| Raw data |
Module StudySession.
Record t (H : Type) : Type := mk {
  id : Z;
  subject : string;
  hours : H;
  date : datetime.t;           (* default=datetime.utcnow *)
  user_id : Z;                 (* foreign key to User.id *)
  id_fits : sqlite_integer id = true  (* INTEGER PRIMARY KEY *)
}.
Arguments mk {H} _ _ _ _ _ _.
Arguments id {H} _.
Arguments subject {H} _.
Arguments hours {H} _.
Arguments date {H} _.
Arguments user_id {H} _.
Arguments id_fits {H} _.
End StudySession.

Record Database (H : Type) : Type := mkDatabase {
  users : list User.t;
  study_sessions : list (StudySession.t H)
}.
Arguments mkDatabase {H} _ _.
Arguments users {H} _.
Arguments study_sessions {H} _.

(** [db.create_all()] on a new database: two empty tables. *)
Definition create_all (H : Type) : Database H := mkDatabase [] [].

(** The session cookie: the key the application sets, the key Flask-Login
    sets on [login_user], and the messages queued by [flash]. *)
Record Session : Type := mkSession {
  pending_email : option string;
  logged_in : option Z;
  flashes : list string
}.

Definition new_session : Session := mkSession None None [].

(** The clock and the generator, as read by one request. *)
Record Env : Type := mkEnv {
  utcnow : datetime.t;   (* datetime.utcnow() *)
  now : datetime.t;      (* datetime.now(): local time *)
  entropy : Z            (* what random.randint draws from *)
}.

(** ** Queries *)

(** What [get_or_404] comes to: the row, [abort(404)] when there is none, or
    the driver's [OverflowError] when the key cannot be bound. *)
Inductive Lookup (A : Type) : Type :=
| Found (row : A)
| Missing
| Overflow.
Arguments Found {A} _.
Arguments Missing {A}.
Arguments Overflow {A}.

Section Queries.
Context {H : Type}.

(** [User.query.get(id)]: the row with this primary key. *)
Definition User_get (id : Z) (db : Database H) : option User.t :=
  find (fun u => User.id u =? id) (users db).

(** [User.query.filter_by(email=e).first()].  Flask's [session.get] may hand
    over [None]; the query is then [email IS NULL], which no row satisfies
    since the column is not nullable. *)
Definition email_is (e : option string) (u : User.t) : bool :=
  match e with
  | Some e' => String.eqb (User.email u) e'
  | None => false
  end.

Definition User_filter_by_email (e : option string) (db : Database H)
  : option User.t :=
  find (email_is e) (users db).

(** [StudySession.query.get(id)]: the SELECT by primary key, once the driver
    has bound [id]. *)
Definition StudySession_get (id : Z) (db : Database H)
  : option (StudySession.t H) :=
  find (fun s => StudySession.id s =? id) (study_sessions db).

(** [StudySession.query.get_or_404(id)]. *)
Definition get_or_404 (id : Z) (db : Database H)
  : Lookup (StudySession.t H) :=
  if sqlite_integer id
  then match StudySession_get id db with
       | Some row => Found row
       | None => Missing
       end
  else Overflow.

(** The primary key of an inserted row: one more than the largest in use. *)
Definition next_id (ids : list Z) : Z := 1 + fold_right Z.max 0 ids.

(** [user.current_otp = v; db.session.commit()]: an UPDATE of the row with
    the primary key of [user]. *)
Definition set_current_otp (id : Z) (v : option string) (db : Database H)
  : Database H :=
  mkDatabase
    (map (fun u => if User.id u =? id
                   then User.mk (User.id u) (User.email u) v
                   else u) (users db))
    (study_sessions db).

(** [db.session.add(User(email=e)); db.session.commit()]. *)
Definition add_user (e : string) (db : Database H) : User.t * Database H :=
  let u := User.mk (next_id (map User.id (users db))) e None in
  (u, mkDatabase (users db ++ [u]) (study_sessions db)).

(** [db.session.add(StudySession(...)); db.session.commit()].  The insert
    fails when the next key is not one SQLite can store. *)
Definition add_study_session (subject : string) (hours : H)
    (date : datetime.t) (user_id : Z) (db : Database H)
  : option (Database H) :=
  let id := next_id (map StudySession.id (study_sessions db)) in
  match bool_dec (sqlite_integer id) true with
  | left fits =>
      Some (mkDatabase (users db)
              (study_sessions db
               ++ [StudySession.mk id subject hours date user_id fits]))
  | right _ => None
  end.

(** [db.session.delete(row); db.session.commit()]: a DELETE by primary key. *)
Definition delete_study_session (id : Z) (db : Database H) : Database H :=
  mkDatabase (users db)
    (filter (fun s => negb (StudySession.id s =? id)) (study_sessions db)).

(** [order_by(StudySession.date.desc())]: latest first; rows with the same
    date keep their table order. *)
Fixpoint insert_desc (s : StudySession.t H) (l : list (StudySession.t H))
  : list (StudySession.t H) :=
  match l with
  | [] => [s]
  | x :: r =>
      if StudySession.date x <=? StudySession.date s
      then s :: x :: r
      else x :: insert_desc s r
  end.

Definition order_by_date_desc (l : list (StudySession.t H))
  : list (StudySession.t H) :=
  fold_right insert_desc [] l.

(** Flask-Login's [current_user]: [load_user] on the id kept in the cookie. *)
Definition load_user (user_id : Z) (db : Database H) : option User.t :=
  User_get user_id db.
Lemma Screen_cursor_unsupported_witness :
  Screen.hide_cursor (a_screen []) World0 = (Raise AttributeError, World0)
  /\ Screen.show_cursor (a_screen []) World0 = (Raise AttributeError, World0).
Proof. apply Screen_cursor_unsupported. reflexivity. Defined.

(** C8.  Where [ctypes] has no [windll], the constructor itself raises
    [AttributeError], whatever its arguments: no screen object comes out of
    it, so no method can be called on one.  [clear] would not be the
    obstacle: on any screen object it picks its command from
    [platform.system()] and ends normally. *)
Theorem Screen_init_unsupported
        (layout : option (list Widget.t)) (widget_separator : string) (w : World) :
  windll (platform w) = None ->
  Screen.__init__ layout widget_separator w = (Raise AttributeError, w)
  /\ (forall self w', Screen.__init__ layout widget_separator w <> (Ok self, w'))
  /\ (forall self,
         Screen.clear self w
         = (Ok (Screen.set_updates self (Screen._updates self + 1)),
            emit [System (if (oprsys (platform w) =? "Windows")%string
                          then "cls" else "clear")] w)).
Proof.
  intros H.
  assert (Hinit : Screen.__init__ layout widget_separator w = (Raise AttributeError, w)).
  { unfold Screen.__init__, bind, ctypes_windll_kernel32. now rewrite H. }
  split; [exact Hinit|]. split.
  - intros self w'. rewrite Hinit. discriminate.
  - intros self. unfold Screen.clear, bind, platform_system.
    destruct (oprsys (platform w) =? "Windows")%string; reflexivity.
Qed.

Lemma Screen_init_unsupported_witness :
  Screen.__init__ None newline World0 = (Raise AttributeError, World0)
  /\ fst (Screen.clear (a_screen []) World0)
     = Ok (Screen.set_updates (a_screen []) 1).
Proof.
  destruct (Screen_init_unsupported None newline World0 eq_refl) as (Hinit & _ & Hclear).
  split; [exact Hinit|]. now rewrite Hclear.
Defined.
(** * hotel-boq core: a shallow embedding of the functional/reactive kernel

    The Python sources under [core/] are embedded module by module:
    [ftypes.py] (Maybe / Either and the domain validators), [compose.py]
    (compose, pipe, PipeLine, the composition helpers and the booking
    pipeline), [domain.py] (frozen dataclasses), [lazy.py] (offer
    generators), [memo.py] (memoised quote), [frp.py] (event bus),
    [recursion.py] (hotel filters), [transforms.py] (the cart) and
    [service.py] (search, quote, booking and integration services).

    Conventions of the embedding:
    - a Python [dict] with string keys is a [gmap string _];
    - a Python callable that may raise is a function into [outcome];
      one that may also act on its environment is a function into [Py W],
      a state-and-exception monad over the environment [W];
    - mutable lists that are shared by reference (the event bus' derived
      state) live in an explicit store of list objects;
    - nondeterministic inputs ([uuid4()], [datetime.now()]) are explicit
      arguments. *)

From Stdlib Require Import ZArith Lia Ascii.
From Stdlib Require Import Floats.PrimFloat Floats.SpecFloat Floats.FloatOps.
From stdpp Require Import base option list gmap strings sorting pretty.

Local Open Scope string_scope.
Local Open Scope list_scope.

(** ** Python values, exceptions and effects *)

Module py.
* * *
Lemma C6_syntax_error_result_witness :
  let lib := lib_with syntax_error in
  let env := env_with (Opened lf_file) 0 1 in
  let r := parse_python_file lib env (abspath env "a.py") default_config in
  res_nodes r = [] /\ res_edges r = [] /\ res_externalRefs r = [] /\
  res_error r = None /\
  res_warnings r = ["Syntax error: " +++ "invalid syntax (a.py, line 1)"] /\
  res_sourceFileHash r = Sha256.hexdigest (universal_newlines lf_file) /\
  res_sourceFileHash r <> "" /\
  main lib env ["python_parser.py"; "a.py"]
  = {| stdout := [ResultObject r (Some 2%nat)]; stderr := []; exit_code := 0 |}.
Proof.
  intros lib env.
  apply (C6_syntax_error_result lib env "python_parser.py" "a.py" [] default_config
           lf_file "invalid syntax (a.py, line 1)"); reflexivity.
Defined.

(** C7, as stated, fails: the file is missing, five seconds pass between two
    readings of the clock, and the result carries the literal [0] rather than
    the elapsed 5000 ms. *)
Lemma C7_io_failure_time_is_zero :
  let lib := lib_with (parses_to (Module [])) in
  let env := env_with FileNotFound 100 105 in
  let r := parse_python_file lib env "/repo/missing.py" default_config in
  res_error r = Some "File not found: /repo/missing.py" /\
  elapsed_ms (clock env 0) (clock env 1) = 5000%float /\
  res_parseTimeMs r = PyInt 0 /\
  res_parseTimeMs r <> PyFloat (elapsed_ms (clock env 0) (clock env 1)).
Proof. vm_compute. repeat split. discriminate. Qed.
--
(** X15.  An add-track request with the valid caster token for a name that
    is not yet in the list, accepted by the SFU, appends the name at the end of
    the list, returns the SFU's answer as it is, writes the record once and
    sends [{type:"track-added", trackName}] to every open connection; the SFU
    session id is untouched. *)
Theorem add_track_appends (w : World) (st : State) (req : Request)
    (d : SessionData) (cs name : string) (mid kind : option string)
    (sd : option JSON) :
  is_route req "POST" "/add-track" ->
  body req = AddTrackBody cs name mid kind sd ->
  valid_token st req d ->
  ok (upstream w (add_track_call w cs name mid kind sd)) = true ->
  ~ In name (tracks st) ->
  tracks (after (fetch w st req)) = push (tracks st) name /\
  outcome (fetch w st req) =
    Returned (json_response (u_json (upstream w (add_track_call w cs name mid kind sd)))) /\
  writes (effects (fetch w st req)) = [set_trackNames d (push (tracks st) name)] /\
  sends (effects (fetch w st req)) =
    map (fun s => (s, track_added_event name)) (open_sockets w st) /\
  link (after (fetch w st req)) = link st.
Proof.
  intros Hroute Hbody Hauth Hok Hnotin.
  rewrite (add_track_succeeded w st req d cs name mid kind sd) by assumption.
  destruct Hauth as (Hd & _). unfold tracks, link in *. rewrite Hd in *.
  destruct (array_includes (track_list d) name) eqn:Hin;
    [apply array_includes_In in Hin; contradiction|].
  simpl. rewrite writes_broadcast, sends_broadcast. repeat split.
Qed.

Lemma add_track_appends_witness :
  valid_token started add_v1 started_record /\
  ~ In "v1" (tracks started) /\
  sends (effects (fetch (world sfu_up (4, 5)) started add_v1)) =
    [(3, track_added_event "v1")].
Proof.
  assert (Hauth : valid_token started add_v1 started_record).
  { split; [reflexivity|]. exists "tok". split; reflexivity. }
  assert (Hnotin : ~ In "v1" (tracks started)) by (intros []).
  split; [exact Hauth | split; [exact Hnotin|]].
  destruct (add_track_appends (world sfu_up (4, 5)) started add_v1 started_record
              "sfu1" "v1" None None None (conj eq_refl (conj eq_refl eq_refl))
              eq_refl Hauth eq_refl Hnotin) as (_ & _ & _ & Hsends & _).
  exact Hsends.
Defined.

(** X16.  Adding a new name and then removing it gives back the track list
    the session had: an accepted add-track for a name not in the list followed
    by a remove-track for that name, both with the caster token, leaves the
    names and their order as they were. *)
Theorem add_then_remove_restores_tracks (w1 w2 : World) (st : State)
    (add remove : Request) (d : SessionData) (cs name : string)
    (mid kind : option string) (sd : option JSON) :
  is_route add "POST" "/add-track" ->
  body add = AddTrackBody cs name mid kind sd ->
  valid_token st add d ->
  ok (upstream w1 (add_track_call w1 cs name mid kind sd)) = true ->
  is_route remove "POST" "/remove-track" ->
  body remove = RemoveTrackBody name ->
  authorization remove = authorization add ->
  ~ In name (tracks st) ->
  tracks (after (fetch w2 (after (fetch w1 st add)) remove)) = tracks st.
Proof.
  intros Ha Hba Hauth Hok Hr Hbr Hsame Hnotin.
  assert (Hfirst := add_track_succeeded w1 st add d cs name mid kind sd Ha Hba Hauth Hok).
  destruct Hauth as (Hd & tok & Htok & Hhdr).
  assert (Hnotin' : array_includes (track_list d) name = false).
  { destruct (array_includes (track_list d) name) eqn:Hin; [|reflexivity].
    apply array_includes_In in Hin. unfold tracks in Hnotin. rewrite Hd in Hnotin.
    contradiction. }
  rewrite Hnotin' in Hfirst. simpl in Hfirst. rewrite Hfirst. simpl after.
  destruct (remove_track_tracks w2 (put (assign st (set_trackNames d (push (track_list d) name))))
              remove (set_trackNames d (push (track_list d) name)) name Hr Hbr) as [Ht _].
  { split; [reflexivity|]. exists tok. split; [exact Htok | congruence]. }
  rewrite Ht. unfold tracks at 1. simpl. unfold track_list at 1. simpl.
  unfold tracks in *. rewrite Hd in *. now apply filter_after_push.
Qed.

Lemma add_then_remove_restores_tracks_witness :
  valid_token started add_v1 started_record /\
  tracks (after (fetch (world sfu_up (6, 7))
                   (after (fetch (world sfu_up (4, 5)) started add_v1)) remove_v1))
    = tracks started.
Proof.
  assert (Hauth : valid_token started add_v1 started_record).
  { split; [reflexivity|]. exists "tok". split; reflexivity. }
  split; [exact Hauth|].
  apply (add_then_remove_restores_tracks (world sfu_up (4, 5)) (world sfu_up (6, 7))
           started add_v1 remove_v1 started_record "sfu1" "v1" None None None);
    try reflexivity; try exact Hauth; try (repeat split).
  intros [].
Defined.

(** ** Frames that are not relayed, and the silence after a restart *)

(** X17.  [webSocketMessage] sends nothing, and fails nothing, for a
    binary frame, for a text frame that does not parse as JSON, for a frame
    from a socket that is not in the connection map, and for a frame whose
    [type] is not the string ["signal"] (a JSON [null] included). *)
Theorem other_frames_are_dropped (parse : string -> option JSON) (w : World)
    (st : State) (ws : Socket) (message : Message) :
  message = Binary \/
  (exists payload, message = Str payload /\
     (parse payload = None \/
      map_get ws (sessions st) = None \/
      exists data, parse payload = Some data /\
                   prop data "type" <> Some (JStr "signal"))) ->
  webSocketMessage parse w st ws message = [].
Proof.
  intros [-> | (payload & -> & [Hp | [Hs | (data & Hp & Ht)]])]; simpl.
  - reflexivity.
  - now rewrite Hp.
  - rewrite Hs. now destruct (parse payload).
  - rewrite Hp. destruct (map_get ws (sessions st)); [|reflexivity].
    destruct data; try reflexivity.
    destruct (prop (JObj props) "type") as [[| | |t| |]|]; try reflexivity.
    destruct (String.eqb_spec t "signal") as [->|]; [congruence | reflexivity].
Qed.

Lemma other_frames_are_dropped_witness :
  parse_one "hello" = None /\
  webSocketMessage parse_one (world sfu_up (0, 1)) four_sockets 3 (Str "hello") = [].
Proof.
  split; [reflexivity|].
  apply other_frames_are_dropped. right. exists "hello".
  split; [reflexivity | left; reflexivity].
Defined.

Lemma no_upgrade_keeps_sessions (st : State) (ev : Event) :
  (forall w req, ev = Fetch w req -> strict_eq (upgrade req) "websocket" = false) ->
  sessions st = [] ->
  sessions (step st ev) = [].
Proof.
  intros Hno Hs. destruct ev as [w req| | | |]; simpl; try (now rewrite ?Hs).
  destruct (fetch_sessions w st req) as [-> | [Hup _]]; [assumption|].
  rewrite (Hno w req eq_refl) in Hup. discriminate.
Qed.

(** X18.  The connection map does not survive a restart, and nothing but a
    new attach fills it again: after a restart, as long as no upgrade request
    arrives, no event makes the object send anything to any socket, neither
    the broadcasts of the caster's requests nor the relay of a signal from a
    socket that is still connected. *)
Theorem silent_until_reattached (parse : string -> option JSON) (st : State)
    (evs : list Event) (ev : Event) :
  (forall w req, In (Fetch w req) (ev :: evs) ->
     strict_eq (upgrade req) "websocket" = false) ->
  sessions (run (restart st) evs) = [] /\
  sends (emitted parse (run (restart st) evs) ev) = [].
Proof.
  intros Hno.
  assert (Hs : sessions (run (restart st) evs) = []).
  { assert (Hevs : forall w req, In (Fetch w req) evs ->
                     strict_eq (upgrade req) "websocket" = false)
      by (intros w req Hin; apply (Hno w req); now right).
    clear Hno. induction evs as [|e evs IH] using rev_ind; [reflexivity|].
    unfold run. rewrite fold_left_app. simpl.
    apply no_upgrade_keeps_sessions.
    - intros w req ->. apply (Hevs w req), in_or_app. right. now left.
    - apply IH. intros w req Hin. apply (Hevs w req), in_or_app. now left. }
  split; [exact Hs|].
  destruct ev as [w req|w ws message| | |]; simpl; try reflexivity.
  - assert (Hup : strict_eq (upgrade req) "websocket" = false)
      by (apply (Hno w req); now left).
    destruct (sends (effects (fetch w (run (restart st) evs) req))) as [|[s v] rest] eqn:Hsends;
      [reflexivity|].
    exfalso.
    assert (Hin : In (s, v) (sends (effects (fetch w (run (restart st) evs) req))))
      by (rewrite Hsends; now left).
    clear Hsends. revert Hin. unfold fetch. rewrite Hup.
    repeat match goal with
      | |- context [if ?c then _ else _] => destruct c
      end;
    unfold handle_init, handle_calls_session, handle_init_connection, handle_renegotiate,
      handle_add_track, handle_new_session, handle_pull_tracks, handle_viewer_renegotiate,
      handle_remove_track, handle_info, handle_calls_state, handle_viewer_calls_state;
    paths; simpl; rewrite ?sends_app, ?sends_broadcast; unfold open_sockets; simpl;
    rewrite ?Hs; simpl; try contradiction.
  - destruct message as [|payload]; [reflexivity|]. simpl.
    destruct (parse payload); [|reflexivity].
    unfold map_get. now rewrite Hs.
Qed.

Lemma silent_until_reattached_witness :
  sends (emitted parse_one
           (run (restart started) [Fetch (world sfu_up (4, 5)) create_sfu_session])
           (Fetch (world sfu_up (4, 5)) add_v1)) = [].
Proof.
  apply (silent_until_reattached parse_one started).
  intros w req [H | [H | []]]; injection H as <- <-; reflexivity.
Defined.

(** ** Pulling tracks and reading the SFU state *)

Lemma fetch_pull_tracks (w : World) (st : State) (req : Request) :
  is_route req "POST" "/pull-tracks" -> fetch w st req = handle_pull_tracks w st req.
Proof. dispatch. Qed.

| Exercise |
Looking at the data above, write out exactly the lines that start at the one containing "study_sessions : list (StudySession.t H)" and end at the one containing "utcnow : datetime.t;"; include both and nothing beyond.

| Output of the exercise |
  study_sessions : list (StudySession.t H)
}.
Arguments mkDatabase {H} _ _.
Arguments users {H} _.
Arguments study_sessions {H} _.

(** [db.create_all()] on a new database: two empty tables. *)
Definition create_all (H : Type) : Database H := mkDatabase [] [].

(** The session cookie: the key the application sets, the key Flask-Login
    sets on [login_user], and the messages queued by [flash]. *)
Record Session : Type := mkSession {
  pending_email : option string;
  logged_in : option Z;
  flashes : list string
}.

Definition new_session : Session := mkSession None None [].

(** The clock and the generator, as read by one request. *)
Record Env : Type := mkEnv {
  utcnow : datetime.t;   (* datetime.utcnow() *)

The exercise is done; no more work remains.